● **WHAT TO DO**
Starting with the line containing "Theorem CheckInit_rereads T" and going on through the line containing "by apply synced_hosts.", return the lines of the data below exactly, and only those.

● **SUPPLIED RECORDS**
(** The header [h] is [h0] with slots given to the addresses [new]. *)
Record grown (h0 h : vlheader) (new : list Z) : Prop := {
  gr_listed : listed h;
  gr_extents : ex_addr h = ex_addr h0;
  gr_slots : forall i, 0 <= i <= MAXSERVERID -> host_addr h i = host_addr h0 i \/ host_addr h0 i = 0 /\ host_addr h i ∈ new;
  gr_new : forall a, a ∈ new -> plain_addr a /\ (forall i, 0 <= i <= MAXSERVERID -> ~ serves h0 i a)
    /\ exists i, 0 <= i <= MAXSERVERID /\ host_addr h i = a;
  gr_nodup : NoDup new;
  gr_room : (length (free_slots h) + length new = length (free_slots h0))%nat
}.

Lemma grown_refl h : listed h -> grown h h [].
Proof. intros Hl. split; [done | done | by left | by intros a ?%elem_of_nil | constructor | cbn; lia]. Qed.

Lemma grown_serves h0 h new i a : grown h0 h new -> 0 <= i <= MAXSERVERID -> a <> 0 -> serves h0 i a -> serves h i a.
Proof.
  intros G Hi Ha HS. unfold serves in *. destruct (gr_slots _ _ _ G i Hi) as [-> | [E0 _]]; [by rewrite (gr_extents _ _ _ G) |].
  rewrite E0 in HS. destruct HS as [| [H _]]; [congruence | done].
Qed.

Lemma grown_bad h0 h new i : grown h0 h new -> 0 <= i <= MAXSERVERID -> bad_slot h i -> bad_slot h0 i.
Proof.
  intros G Hi HB. unfold bad_slot in *. rewrite (gr_extents _ _ _ G) in HB. destruct (gr_slots _ _ _ G i Hi) as [<- | [_ Hn]]; [done |].
  apply (gr_new _ _ _ G) in Hn as (Hp & _). unfold plain_addr in Hp. rewrite single_addr in HB by lia. by destruct HB.
Qed.
Lemma lookup_id_table m t i : t ∈ [0; 1; 2] -> in_table i -> default 0 (id_table m !! (t, i)) = get32 m (volid_pos t i).
Proof.
  intros Ht Hi. unfold id_table. assert (Hn : Z.of_nat (Z.to_nat HASHSIZE) = 8191) by (unfold HASHSIZE; lia).
  unfold in_table in Hi. change HASHSIZE with 8191 in Hi. revert Hn. generalize (Z.to_nat HASHSIZE). intros n Hn.
  erewrite elem_of_list_to_map_1'; [done | |].
  - intros y Hy. apply list_elem_of_In, in_flat_map in Hy as (t' & _ & Hy). apply in_map_iff in Hy as (j & [= <- <- <-] & _). done.
  - apply list_elem_of_In, in_flat_map. exists t. split; [by apply list_elem_of_In |]. apply in_map_iff. exists (Z.to_nat i).
    rewrite Z2Nat.id by lia. split; [done |]. apply in_seq. lia.
Qed.

Definition vital_words (h : vlheader) : list Z :=
  [vldbversion h; headersize h; freePtr h; eofPtr h; allocs h; frees h; MaxVolumeId h] ++ totalEntries h.

Lemma read_words h m : bytes m 0 40 = vital h -> length (totalEntries h) = 3%nat -> Forall int32 (vital_words h) ->
  forall h', vital_words (read_header m h') = vital_words h.
Proof.
  intros Hb Hl Hi h'. unfold vital in Hb. fold (vital_words h) in Hb.
  assert (HL : length (vital_words h) = 10%nat) by (unfold vital_words; rewrite length_app, Hl; done).
  rewrite <- (get_words_image (vital_words h) m 0 Hi); rewrite HL; [done | exact Hb].
Qed.

(** The header read agrees with the one of the database. *)
Lemma read_synced h m h' : byte_file m -> synced h m -> length (totalEntries h) = 3%nat -> Forall int32 (vital_words h) ->
  synced (read_header m h') m /\ (forall k i, (k < 4)%nat -> in_table i -> bucket_of k (read_header m h') i = bucket_of k h i)
  /\ (forall i, 0 <= i <= MAXSERVERID -> mapped_addr (read_header m h') i = mapped_addr h i) /\ SIT (read_header m h') = SIT h.
Proof.
  intros Hm [S1 S2 S3 S4] Hl Hi. pose proof (read_words h m S1 Hl Hi h') as EW.
  assert (HB : forall k i, (k < 4)%nat -> in_table i -> bucket_of k (read_header m h') i = get32 m (bucket_pos k i)).
  { intros k i Hk Hin. unfold bucket_of, bucket_pos. destruct (Nat.eqb_spec k 3).
    - unfold name_bucket. cbn [VolnameHash read_header]. by rewrite lookup_table.
    - unfold id_bucket. cbn [VolidHash read_header]. apply lookup_id_table; [| done].
      assert (k = 0 \/ k = 1 \/ k = 2)%nat as [-> | [-> | ->]] by lia; set_solver. }
  assert (HM : forall i, 0 <= i <= MAXSERVERID -> mapped_addr (read_header m h') i = u32 (get32 m (mapped_pos i))).
  { intros i Hin. unfold mapped_addr. cbn [IpMappedAddr read_header]. rewrite lookup_table by lia. done. }
  split; [split |].
  - rewrite S1. unfold vital. fold (vital_words h). fold (vital_words (read_header m h')). by rewrite EW.
  - intros k i Hk Hin. by rewrite HB.
  - intros i Hin. by rewrite HM.
  - done.
  - split; [intros k i Hk Hin; by rewrite HB, S2 | split; [intros i Hin; by rewrite HM, S3 | exact S4]].
Qed.

(** The invariant is one of the file and of what the header says. *)
Lemma vldb_header T s D F h : vldb T s D F -> synced h (file s) -> (forall k i, (k < 4)%nat -> in_table i -> bucket_of k h i = bucket_of k (cheader s) i) ->
  freePtr h = freePtr (cheader s) -> eofPtr h = eofPtr (cheader s) -> length (totalEntries h) = 3%nat -> vldb T (St h (file s) []) D F.
Proof.
  intros [[G1 G2 G3 G4 G5 G6] HB HI HD HP [F1 F2 F3] HA HE] Hs Hb Ef Ee Hl. split; try done.
  - split; cbn [cheader file io]; try done; by rewrite Ee.
  - intros k Hk. destruct (HI k Hk) as [L HC]. exists L. apply (chain_frame k (ent s) _ (bucket_of k (cheader s)) _ D L HC); [done |].
    intros i Hi. by apply Hb.
  - split; [| done | done]. cbn [cheader]. by rewrite Ef.
Qed.

Lemma synced_hosts h m v : synced h m -> synced (set_hosts v h) m.
Proof. intros [A1 A2 A3 A4]. by split. Qed.

Lemma bucket_hosts k h v i : bucket_of k (set_hosts v h) i = bucket_of k h i.
Proof. done. Qed.

Lemma mapped_hosts h v i : mapped_addr (set_hosts v h) i = mapped_addr h i.
Proof. done. Qed.

(** CheckInit with a header in memory that is not the one on file (another
    server has committed, or a transaction has been aborted): whatever was in
    memory, the database is again the one of the file, with the addresses of
    its servers. *)
Theorem CheckInit_rereads T s D F h' builddb : vldb T s D F -> Forall int32 (vital_words (cheader s)) -> SIT (cheader s) = 0 ->
  vldbversion (cheader s) = VLDBVERSION \/ vldbversion (cheader s) = VLDBVERSION_4 ->
  exists s', CheckInit true builddb (St h' (file s) []) = Some ((0, Some 13), s') /\ file s' = file s /\ vldb T s' D F
    /\ vital_words (cheader s') = vital_words (cheader s)
    /\ forall i, 0 <= i <= MAXSERVERID -> mapped_addr (cheader s') i = mapped_addr (cheader s) i
         /\ host_addr (cheader s') i = mapped_addr (cheader s) i.
Proof.
  intros HV Hi HS Hver. pose proof (vd_good _ _ _ _ HV) as HG. pose proof (g_total _ _ HG) as Hl.
  destruct (read_synced (cheader s) (file s) h' (g_bytes _ _ HG) (g_synced _ _ HG) Hl Hi) as (H1 & H2 & H3 & H4).
  pose proof (read_words (cheader s) (file s) (sy_vital _ _ (g_synced _ _ HG)) Hl Hi h') as EW. pose proof EW as EW'.
  injection EW' as E0 _ E2 E3 _ _ _ ET. set (h1 := read_header (file s) h') in *. set (h2 := set_hosts (IpMappedAddr h1) h1).
  exists (St h2 (file s) []). split; [| split; [done | split; [| split; [done |]]]].
  - assert (Ev : vldbversion h1 = vldbversion (cheader s)) by done.
    assert (Hn0 : negb (vldbversion h1 =? 0) = true) by (rewrite Ev; by destruct Hver as [-> | ->]).
    unfold CheckInit, mbind_, set_header, get_header, get_file. rewrite ubik_calls_ok by done. cbn [Z.eqb andb cheader file]. fold h1.
    rewrite Hn0. unfold readExtents, mbind_, get_header. cbn [cheader]. change (SIT (set_hosts _ h1)) with (SIT h1). rewrite H4, HS.
    change (u32 0 =? 0) with true. cbn [Z.eqb negb ret cheader]. unfold ret. cbn [Z.eqb negb orb cheader]. change (vldbversion (set_hosts _ h1)) with (vldbversion h1).
    rewrite Ev. by destruct Hver as [-> | ->].
  - apply (vldb_header T s D F h2 HV); [| | exact E2 | exact E3 |].
    + by apply synced_hosts.
    + intros k i Hk Hin. unfold h2. rewrite bucket_hosts. by apply H2.
    + change (totalEntries h2) with (get_words (file s) 28 3). apply get_words_length.
  - intros i Hin. change (host_addr _ i) with (mapped_addr h1 i). cbn [cheader]. unfold h2. rewrite mapped_hosts.
    split; by apply H3.
Qed.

● **ANSWER FOR THE TASK**
Theorem CheckInit_rereads T s D F h' builddb : vldb T s D F -> Forall int32 (vital_words (cheader s)) -> SIT (cheader s) = 0 ->
  vldbversion (cheader s) = VLDBVERSION \/ vldbversion (cheader s) = VLDBVERSION_4 ->
  exists s', CheckInit true builddb (St h' (file s) []) = Some ((0, Some 13), s') /\ file s' = file s /\ vldb T s' D F
    /\ vital_words (cheader s') = vital_words (cheader s)
    /\ forall i, 0 <= i <= MAXSERVERID -> mapped_addr (cheader s') i = mapped_addr (cheader s) i
         /\ host_addr (cheader s') i = mapped_addr (cheader s) i.
Proof.
  intros HV Hi HS Hver. pose proof (vd_good _ _ _ _ HV) as HG. pose proof (g_total _ _ HG) as Hl.
  destruct (read_synced (cheader s) (file s) h' (g_bytes _ _ HG) (g_synced _ _ HG) Hl Hi) as (H1 & H2 & H3 & H4).
  pose proof (read_words (cheader s) (file s) (sy_vital _ _ (g_synced _ _ HG)) Hl Hi h') as EW. pose proof EW as EW'.
  injection EW' as E0 _ E2 E3 _ _ _ ET. set (h1 := read_header (file s) h') in *. set (h2 := set_hosts (IpMappedAddr h1) h1).
  exists (St h2 (file s) []). split; [| split; [done | split; [| split; [done |]]]].
  - assert (Ev : vldbversion h1 = vldbversion (cheader s)) by done.
    assert (Hn0 : negb (vldbversion h1 =? 0) = true) by (rewrite Ev; by destruct Hver as [-> | ->]).
    unfold CheckInit, mbind_, set_header, get_header, get_file. rewrite ubik_calls_ok by done. cbn [Z.eqb andb cheader file]. fold h1.
    rewrite Hn0. unfold readExtents, mbind_, get_header. cbn [cheader]. change (SIT (set_hosts _ h1)) with (SIT h1). rewrite H4, HS.
    change (u32 0 =? 0) with true. cbn [Z.eqb negb ret cheader]. unfold ret. cbn [Z.eqb negb orb cheader]. change (vldbversion (set_hosts _ h1)) with (vldbversion h1).
    rewrite Ev. by destruct Hver as [-> | ->].
  - apply (vldb_header T s D F h2 HV); [| | exact E2 | exact E3 |].
    + by apply synced_hosts.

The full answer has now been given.